▶ Your goal:
Each line in the data holding "Abbreviation" should be listed.

▶ Stored items:
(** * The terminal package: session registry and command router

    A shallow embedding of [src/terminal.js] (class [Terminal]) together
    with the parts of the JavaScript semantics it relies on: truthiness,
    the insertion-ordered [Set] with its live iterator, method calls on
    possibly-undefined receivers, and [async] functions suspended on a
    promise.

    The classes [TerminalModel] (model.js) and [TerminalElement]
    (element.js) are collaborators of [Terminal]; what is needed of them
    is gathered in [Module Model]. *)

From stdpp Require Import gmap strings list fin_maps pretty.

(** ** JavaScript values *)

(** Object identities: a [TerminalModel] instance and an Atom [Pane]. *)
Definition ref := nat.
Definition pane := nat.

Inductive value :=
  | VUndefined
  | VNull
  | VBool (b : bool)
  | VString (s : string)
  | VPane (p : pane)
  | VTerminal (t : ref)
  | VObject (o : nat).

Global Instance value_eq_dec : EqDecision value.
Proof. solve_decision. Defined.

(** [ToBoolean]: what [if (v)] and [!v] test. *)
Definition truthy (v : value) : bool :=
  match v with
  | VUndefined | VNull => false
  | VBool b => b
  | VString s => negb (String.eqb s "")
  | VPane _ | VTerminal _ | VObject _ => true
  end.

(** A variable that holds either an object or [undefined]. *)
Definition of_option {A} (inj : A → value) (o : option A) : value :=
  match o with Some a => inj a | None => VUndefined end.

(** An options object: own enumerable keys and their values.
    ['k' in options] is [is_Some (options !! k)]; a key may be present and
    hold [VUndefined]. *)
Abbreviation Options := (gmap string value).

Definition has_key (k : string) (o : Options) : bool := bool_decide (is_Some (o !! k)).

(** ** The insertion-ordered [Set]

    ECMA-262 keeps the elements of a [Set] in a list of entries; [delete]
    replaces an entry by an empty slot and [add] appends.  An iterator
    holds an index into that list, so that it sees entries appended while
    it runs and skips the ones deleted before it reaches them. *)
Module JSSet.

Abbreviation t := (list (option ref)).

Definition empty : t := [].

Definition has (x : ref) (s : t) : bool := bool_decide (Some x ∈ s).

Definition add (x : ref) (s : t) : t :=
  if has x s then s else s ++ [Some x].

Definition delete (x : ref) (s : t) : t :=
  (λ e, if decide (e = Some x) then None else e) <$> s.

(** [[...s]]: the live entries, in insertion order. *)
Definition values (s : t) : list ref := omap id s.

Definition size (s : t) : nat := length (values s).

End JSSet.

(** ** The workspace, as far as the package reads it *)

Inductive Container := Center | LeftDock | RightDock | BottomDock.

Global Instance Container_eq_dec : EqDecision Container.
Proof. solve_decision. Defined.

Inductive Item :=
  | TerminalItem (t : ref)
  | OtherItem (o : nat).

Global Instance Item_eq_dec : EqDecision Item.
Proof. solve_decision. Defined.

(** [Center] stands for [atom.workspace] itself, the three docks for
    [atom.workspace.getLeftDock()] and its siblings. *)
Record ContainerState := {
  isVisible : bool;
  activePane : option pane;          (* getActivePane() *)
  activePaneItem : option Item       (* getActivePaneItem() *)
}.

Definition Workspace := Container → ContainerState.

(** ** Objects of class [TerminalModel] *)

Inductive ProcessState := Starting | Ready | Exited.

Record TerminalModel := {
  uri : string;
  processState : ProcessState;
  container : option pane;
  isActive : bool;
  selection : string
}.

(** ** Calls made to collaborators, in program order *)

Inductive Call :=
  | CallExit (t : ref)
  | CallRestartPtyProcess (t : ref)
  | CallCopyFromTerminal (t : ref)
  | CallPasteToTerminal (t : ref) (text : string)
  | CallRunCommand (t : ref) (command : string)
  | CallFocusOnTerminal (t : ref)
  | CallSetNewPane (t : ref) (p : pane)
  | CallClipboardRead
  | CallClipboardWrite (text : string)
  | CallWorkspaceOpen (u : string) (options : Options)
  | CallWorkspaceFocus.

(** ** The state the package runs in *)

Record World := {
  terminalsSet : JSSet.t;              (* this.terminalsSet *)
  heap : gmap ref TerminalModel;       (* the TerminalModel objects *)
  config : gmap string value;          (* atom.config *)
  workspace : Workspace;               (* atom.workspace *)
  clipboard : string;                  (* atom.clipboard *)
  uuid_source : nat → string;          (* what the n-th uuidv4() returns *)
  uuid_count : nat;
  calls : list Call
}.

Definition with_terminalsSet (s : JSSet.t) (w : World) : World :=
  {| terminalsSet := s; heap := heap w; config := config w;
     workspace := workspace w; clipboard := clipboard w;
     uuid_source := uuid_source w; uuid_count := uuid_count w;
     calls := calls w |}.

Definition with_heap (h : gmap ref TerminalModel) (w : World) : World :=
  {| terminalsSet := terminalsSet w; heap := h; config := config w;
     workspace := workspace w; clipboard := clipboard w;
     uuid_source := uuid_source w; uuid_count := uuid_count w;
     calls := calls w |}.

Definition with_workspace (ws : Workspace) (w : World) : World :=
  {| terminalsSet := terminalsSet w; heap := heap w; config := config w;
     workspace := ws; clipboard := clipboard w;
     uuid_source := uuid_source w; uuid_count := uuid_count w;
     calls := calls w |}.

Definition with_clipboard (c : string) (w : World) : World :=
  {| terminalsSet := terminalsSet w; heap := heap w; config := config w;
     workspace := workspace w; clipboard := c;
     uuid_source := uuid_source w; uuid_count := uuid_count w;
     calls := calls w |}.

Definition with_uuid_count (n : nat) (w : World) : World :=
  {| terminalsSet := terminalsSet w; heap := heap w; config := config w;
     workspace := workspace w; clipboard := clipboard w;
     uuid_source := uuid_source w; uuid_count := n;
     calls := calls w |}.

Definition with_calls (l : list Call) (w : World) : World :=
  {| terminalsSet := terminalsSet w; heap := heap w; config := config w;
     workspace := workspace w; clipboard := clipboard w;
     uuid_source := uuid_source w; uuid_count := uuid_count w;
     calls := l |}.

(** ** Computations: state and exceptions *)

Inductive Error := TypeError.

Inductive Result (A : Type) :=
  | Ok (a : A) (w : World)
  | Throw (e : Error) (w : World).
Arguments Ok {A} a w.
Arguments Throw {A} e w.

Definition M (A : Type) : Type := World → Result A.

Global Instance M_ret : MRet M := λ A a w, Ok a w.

* * *

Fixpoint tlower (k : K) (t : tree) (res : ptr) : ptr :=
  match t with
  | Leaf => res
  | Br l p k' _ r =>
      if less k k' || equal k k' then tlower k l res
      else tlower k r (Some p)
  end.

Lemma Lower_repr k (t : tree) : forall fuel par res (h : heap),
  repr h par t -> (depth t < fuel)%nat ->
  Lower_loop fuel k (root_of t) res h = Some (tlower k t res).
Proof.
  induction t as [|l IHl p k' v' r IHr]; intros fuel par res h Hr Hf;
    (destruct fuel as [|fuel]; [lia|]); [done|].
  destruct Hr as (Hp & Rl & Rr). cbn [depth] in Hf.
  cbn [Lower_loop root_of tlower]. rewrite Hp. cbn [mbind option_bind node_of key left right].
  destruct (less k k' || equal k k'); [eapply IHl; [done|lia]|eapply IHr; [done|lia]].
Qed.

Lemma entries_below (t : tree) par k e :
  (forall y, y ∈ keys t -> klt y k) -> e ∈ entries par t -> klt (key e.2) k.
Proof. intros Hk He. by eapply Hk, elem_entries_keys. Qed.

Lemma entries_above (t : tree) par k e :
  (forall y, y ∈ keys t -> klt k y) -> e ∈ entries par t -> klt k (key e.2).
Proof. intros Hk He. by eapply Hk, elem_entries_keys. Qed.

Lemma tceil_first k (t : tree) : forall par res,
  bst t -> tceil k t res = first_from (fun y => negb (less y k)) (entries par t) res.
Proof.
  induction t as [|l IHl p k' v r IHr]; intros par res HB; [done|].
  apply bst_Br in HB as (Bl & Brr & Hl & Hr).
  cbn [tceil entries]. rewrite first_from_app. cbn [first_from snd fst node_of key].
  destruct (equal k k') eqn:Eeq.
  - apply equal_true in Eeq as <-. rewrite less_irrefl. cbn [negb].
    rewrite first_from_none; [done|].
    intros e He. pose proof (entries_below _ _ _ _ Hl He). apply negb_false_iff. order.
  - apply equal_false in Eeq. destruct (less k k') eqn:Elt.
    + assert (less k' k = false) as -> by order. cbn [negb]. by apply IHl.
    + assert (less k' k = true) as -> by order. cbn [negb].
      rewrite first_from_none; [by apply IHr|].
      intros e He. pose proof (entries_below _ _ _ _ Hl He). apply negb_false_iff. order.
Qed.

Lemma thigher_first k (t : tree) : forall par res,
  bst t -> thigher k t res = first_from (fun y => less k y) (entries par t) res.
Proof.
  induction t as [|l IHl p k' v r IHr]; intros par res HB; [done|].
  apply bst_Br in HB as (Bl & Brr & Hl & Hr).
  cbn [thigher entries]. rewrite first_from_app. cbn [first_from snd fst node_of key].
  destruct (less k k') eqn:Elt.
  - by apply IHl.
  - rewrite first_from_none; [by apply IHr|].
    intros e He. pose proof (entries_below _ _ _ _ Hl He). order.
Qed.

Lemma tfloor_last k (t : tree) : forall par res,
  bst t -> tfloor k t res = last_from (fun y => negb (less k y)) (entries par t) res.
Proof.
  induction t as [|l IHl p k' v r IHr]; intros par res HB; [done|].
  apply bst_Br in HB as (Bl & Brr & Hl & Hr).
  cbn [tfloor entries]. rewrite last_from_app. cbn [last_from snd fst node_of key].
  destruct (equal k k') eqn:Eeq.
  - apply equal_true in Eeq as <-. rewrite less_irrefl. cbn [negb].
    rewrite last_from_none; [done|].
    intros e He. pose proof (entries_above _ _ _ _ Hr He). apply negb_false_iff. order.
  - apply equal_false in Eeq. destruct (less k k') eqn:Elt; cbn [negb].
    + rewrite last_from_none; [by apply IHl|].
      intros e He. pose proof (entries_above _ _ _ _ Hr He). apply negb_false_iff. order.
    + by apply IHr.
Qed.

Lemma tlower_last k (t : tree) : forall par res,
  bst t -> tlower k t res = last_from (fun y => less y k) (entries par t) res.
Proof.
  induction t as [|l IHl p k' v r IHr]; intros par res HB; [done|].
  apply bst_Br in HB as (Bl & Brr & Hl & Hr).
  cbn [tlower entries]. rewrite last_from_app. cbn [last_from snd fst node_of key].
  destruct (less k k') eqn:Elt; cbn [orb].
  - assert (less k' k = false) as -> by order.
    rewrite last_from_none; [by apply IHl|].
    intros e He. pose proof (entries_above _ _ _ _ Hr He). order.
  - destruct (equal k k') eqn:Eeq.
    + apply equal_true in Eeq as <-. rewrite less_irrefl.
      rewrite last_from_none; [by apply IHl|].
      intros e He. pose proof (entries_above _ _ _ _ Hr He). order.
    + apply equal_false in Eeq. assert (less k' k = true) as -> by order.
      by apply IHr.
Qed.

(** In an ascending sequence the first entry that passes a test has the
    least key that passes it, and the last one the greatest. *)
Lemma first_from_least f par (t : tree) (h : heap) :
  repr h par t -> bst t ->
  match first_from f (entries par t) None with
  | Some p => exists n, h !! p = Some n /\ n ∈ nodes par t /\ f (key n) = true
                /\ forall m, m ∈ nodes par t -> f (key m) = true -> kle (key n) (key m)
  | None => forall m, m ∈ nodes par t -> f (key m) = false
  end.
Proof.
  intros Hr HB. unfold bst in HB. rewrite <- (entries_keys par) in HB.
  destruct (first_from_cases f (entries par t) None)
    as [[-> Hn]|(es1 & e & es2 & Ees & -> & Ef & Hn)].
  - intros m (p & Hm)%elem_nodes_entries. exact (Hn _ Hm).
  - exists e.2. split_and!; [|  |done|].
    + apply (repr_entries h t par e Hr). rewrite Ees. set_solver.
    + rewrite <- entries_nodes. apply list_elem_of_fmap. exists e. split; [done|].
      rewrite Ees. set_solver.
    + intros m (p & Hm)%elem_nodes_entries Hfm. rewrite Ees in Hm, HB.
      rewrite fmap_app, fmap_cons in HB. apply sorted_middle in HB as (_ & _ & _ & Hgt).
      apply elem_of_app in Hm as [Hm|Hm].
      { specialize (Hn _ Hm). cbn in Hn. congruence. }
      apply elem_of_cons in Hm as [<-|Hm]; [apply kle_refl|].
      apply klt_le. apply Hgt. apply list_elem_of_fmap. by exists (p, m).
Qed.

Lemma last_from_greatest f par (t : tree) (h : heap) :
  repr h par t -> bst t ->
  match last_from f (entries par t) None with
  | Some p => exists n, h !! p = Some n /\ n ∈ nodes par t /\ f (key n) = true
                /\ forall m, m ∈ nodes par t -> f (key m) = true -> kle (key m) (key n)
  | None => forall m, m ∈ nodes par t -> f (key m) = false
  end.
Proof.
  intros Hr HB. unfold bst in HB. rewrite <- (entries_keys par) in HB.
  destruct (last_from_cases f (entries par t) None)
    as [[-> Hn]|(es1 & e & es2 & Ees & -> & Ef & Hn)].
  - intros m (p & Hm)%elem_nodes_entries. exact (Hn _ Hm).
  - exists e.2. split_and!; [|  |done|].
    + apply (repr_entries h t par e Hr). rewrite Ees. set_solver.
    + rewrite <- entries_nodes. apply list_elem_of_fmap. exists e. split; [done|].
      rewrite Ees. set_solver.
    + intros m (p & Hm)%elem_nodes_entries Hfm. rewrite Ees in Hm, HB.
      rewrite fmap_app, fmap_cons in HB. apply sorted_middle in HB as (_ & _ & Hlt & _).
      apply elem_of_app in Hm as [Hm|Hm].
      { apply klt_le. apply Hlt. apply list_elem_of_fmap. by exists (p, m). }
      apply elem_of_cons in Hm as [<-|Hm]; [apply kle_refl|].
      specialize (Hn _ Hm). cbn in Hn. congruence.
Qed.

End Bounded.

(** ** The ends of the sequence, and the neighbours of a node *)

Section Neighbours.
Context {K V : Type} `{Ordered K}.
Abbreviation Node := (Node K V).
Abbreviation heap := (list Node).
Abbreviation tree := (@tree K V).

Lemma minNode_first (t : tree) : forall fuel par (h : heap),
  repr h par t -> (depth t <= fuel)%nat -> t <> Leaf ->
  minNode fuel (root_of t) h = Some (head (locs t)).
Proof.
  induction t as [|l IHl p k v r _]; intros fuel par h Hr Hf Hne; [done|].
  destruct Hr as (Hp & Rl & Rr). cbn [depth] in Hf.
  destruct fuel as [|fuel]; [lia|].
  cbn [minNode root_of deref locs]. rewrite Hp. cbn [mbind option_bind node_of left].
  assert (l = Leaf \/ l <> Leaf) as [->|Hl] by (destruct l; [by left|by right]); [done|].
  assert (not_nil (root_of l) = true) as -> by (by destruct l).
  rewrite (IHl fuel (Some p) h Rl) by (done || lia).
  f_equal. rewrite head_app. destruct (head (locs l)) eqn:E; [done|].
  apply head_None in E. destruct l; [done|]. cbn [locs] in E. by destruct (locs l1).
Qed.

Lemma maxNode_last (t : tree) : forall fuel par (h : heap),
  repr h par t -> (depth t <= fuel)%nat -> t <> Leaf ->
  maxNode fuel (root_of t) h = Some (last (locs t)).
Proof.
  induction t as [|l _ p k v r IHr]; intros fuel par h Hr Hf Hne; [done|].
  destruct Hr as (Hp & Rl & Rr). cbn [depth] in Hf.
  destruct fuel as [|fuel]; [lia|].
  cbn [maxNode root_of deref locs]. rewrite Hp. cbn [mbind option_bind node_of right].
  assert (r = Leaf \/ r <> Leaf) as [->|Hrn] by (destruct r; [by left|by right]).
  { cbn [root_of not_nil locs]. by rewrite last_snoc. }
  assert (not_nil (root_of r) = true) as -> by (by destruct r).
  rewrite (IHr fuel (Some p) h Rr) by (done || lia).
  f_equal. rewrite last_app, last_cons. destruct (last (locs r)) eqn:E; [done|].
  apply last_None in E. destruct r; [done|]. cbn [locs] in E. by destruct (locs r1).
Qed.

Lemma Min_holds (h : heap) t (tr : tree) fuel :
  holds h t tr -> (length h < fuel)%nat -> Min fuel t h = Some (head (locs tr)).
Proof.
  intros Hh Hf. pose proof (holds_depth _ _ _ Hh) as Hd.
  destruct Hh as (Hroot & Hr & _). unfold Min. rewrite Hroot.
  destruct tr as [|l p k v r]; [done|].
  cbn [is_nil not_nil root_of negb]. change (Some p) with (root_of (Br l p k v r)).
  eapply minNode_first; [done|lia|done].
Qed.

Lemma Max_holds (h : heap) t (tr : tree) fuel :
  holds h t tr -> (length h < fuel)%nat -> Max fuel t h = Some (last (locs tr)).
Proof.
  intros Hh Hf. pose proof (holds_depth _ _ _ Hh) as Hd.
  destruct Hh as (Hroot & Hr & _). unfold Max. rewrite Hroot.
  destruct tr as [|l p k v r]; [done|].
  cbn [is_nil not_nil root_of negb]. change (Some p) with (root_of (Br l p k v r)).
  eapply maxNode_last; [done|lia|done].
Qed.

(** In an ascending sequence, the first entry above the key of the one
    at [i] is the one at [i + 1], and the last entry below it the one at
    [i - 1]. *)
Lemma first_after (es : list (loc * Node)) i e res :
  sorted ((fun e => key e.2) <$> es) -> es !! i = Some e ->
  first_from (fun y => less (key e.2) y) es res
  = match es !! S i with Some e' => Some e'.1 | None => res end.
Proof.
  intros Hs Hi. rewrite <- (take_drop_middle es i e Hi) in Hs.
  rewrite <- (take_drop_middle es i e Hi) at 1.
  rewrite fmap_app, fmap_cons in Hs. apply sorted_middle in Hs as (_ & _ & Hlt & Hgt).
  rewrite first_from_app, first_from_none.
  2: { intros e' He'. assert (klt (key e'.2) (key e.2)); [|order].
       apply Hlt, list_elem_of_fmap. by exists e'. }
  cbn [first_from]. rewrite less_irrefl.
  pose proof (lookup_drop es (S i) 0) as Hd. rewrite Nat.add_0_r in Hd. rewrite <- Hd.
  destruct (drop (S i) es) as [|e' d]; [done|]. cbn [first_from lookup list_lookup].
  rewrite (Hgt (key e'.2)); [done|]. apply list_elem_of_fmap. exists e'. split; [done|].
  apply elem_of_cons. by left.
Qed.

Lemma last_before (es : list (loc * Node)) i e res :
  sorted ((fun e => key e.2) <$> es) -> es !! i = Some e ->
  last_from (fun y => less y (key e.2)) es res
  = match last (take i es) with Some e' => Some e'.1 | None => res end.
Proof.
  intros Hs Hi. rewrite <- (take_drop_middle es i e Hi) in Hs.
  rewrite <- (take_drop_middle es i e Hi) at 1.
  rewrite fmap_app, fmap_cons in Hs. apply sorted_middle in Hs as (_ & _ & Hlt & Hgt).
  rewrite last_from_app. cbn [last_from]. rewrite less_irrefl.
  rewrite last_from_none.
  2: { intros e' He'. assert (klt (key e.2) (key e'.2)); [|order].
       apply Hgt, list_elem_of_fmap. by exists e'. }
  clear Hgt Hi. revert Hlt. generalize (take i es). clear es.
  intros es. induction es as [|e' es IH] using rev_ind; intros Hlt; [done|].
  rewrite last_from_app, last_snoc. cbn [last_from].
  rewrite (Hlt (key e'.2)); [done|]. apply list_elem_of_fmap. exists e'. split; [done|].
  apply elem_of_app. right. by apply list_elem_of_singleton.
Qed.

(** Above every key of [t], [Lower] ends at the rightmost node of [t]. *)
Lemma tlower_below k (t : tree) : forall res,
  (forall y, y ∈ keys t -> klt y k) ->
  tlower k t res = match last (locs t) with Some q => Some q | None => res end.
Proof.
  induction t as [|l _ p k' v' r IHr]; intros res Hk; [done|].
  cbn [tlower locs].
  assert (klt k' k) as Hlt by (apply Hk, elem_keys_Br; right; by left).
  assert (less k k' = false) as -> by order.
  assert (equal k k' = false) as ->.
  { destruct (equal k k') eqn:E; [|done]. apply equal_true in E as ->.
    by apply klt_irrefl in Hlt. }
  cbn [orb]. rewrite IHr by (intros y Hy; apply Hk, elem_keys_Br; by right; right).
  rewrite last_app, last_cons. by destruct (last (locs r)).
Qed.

▶ Answer to this task:
Abbreviation Options := (gmap string value).
Abbreviation t := (list (option ref)).
Abbreviation Node := (Node K V).
Abbreviation heap := (list Node).
Abbreviation tree := (@tree K V).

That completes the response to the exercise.